(* ===== verification/Bytes.v ===== *)
(** * Bytes: fixed-size arrays, little-endian integers and cursor readers

    [arr n] is the source's [[u8; n]] (a [Particle], [NeuronId] or hash is an
    [arr 32]).  [le_bytes n v] is [v.to_le_bytes()] for an [8 * n]-bit
    integer, [le_num] is [from_le_bytes].  A [reader] is the bounded cursor
    the decoders thread through a buffer ([buf], [&mut p]): [None] is the
    early return of [?].  [Codec] is the interface between an encoder and
    its reader that the wire formats (Frames, Wire, Gossip) are built on. *)

From S2P Require Import Prelude Order.
From Stdlib Require Export Strings.Byte.

(** ** Bytes and arrays *)

Definition byte_of_N (v : N) : byte := default x00 (Byte.of_N (v mod 256)).

#[global] Instance byte_eq_dec : EqDecision byte := Byte.byte_eq_dec.
#[global] Instance byte_countable : Countable byte :=
  inj_countable Byte.to_N Byte.of_N Byte.of_to_N.
#[global] Instance ord_byte : Ord byte := cmp_via Byte.to_N.

Record arr (n : nat) := mk_arr {
  arr_bytes : list byte;
  arr_ok : Is_true (Nat.eqb (length arr_bytes) n)
}.
Arguments mk_arr {n} _ _.
Arguments arr_bytes {n} _.

(** [<[u8; n]>::try_from(slice).ok()]. *)
Definition list_to_arr (n : nat) (l : list byte) : option (arr n) :=
  (match Nat.eqb (length l) n as b return (Is_true b -> arr n) -> option (arr n) with
   | true => fun mk => Some (mk I)
   | false => fun _ => None
   end) (mk_arr l).

Fixpoint rep_ok (n : nat) (b : byte) : Is_true (Nat.eqb (length (replicate n b)) n) :=
  match n with
  | 0 => I
  | S n => rep_ok n b
  end.

(** The array literal [[b; n]]. *)
Definition arr_rep (n : nat) (b : byte) : arr n := mk_arr (replicate n b) (rep_ok n b).

Lemma arr_eq {n} (a b : arr n) : arr_bytes a = arr_bytes b -> a = b.
Proof.
  destruct a as [l1 H1], b as [l2 H2]; simpl. intros ->. f_equal. apply proof_irrel.
Qed.

#[global] Instance arr_eq_dec n : EqDecision (arr n) := fun a b =>
  match decide (arr_bytes a = arr_bytes b) with
  | left E => left (arr_eq a b E)
  | right E => right (fun Eab => E (f_equal arr_bytes Eab))
  end.

#[global] Instance arr_countable n : Countable (arr n).
Proof.
  refine (inj_countable arr_bytes (list_to_arr n) _).
  intros [l H]. unfold list_to_arr; simpl. revert H.
  generalize (@mk_arr n l). destruct (Nat.eqb (length l) n); simpl; [|done].
  intros mk H. f_equal. f_equal. apply proof_irrel.
Defined.

#[global] Instance ord_arr n : Ord (arr n) := cmp_via arr_bytes.

Abbreviation particle := (arr 32).
Definition zero32 : particle := arr_rep 32 x00.

(** ** Little-endian integers *)

Fixpoint le_bytes (n : nat) (v : N) : list byte :=
  match n with
  | 0 => []
  | S n => byte_of_N v :: le_bytes n (v / 256)
  end.

Fixpoint le_num (l : list byte) : N :=
  match l with
  | [] => 0
  | b :: l => Byte.to_N b + 256 * le_num l
  end%N.

(** [from_be_bytes]. *)
Definition be_num (l : list byte) : N := le_num (rev l).

Definition u64_le (v : N) : list byte := le_bytes 8 v.
Definition u32_le (v : N) : list byte := le_bytes 4 v.
Definition u128_le (v : N) : list byte := le_bytes 16 v.

(** [v as u8] and [b as i8]. *)
Definition u8_of_i8 (v : Z) : byte := byte_of_N (Z.to_N (v mod 256)).
Definition i8_of_u8 (b : byte) : Z :=
  let v := Z.of_N (Byte.to_N b) in if (v <? 128)%Z then v else (v - 256)%Z.

(** [s.as_bytes()]. *)
Definition str_bytes (s : string) : list byte := String.list_byte_of_string s.

(** An [arr n] from a number, for constants. *)
Definition arr_of_N (n : nat) (v : N) : arr n :=
  default (arr_rep n x00) (list_to_arr n (le_bytes n v)).

(** ** Slices and readers *)

(** [buf.get(a..b)]. *)
Definition get_range (buf : list byte) (a b : nat) : option (list byte) :=
  if bool_decide (a <= b <= length buf) then Some (take (b - a) (drop a buf)) else None.

(** [&buf[a..b]], which panics out of range. *)
Definition slice (buf : list byte) (a b : nat) : outcome (list byte) :=
  match get_range buf a b with Some s => Done s | None => Panic end.

Definition reader (A : Type) : Type := list byte -> nat -> option (A * nat).
#[global] Instance reader_ret : MRet reader := fun A a buf p => Some (a, p).
#[global] Instance reader_bind : MBind reader := fun A B f r buf p =>
  match r buf p with Some (a, p') => f a buf p' | None => None end.

Definition read_fail {A} : reader A := fun _ _ => None.

(** [n] repetitions of a reader, results in order. *)
Fixpoint read_many {A} (n : nat) (r : reader A) : reader (list A) :=
  match n with
  | 0 => mret []
  | S n => a ← r; l ← read_many n r; mret (a :: l)
  end.

(** [buf.get(p..p + n)?] followed by [p += n]. *)
Definition read_bytes (n : nat) : reader (list byte) := fun buf p =>
  s ← get_range buf p (p + n); Some (s, p + n).

(** [o?] inside a reader. *)
Definition read_opt {A} (o : option A) : reader A := fun _ p => a ← o; Some (a, p).

(** One array, one byte or one little-endian integer at the cursor. *)
Definition read_arr (n : nat) : reader (arr n) := s ← read_bytes n; read_opt (list_to_arr n s).
Definition read_byte : reader byte := fun buf p => b ← buf !! p; Some (b, p + 1).
Definition read_u32 : reader N := s ← read_bytes 4; mret (le_num s).
Definition read_u64 : reader N := s ← read_bytes 8; mret (le_num s).
Definition read_u128 : reader N := s ← read_bytes 16; mret (le_num s).

(** [p < buf.len()]. *)
Definition read_more : reader bool := fun buf p => Some (bool_decide (p < length buf), p).

(** The encoder and the reader of one type agree: at any position of any
    buffer, the reader recovers an encoded value and stops right after it. *)
Definition reads {A} (r : reader A) (bs : list byte) (a : A) : Prop :=
  forall pre rest, r (pre ++ bs ++ rest) (length pre) = Some (a, length pre + length bs).

Class Codec (A : Type) := {
  enc : A -> list byte;
  dec : reader A;
  codec_wf : A -> Prop;
  codec_reads : forall a, codec_wf a -> reads dec (enc a) a
}.

(** ** Lemmas on bytes and arrays *)

#[global] Instance byte_to_N_inj : Inj (=) (=) Byte.to_N.
Proof.
  intros a b E. pose proof (Byte.of_to_N a) as Ha. pose proof (Byte.of_to_N b) as Hb. congruence.
Qed.
#[global] Instance ord_byte_laws : OrdLaws byte.
Proof. apply cmp_via_laws. apply _. Qed.

#[global] Instance arr_bytes_inj n : Inj (=) (=) (@arr_bytes n).
Proof. intros a b. apply arr_eq. Qed.
#[global] Instance ord_arr_laws n : OrdLaws (arr n).
Proof. apply cmp_via_laws. apply _. Qed.

Lemma arr_length {n} (a : arr n) : length (arr_bytes a) = n.
Proof. destruct a as [l H]; simpl. by apply Nat.eqb_eq, Is_true_true. Qed.

Lemma list_to_arr_bytes {n} (a : arr n) : list_to_arr n (arr_bytes a) = Some a.
Proof.
  destruct a as [l H]. unfold list_to_arr; simpl. revert H.
  generalize (@mk_arr n l). destruct (Nat.eqb (length l) n); simpl; [|done].
  intros mk H. f_equal. f_equal. apply proof_irrel.
Qed.

Lemma list_to_arr_Some {n} l (a : arr n) : list_to_arr n l = Some a -> arr_bytes a = l.
Proof.
  unfold list_to_arr. pose proof (fun H => eq_refl : arr_bytes (@mk_arr n l H) = l) as Hb.
  revert Hb. generalize (@mk_arr n l). destruct (Nat.eqb (length l) n); [|done].
  intros mk Hb [= <-]. apply Hb.
Qed.

Lemma list_to_arr_is_Some n l : is_Some (list_to_arr n l) <-> length l = n.
Proof.
  split.
  - intros [a <-%list_to_arr_Some]. apply arr_length.
  - intros Hl. unfold list_to_arr. generalize (@mk_arr n l).
    rewrite (proj2 (Nat.eqb_eq _ _) Hl). eauto.
Qed.

Lemma to_N_byte_of_N v : Byte.to_N (byte_of_N v) = (v mod 256)%N.
Proof.
  unfold byte_of_N. destruct (Byte.of_N (v mod 256)) as [b|] eqn:E; simpl.
  - by apply Byte.to_of_N.
  - apply Byte.of_N_None_iff in E. pose proof (N.mod_lt v 256). lia.
Qed.

Lemma to_N_lt b : (Byte.to_N b < 256)%N.
Proof. pose proof (Byte.to_N_bounded b). lia. Qed.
==============================
PROBLEM STATEMENT: Exactly repeat the lines above, from the opening line through the one with "the decoders thread", and include nothing else.

REPLY TO THE TASK:
(* ===== verification/Bytes.v ===== *)
(** * Bytes: fixed-size arrays, little-endian integers and cursor readers

    [arr n] is the source's [[u8; n]] (a [Particle], [NeuronId] or hash is an
    [arr 32]).  [le_bytes n v] is [v.to_le_bytes()] for an [8 * n]-bit
    integer, [le_num] is [from_le_bytes].  A [reader] is the bounded cursor
    the decoders thread through a buffer ([buf], [&mut p]): [None] is the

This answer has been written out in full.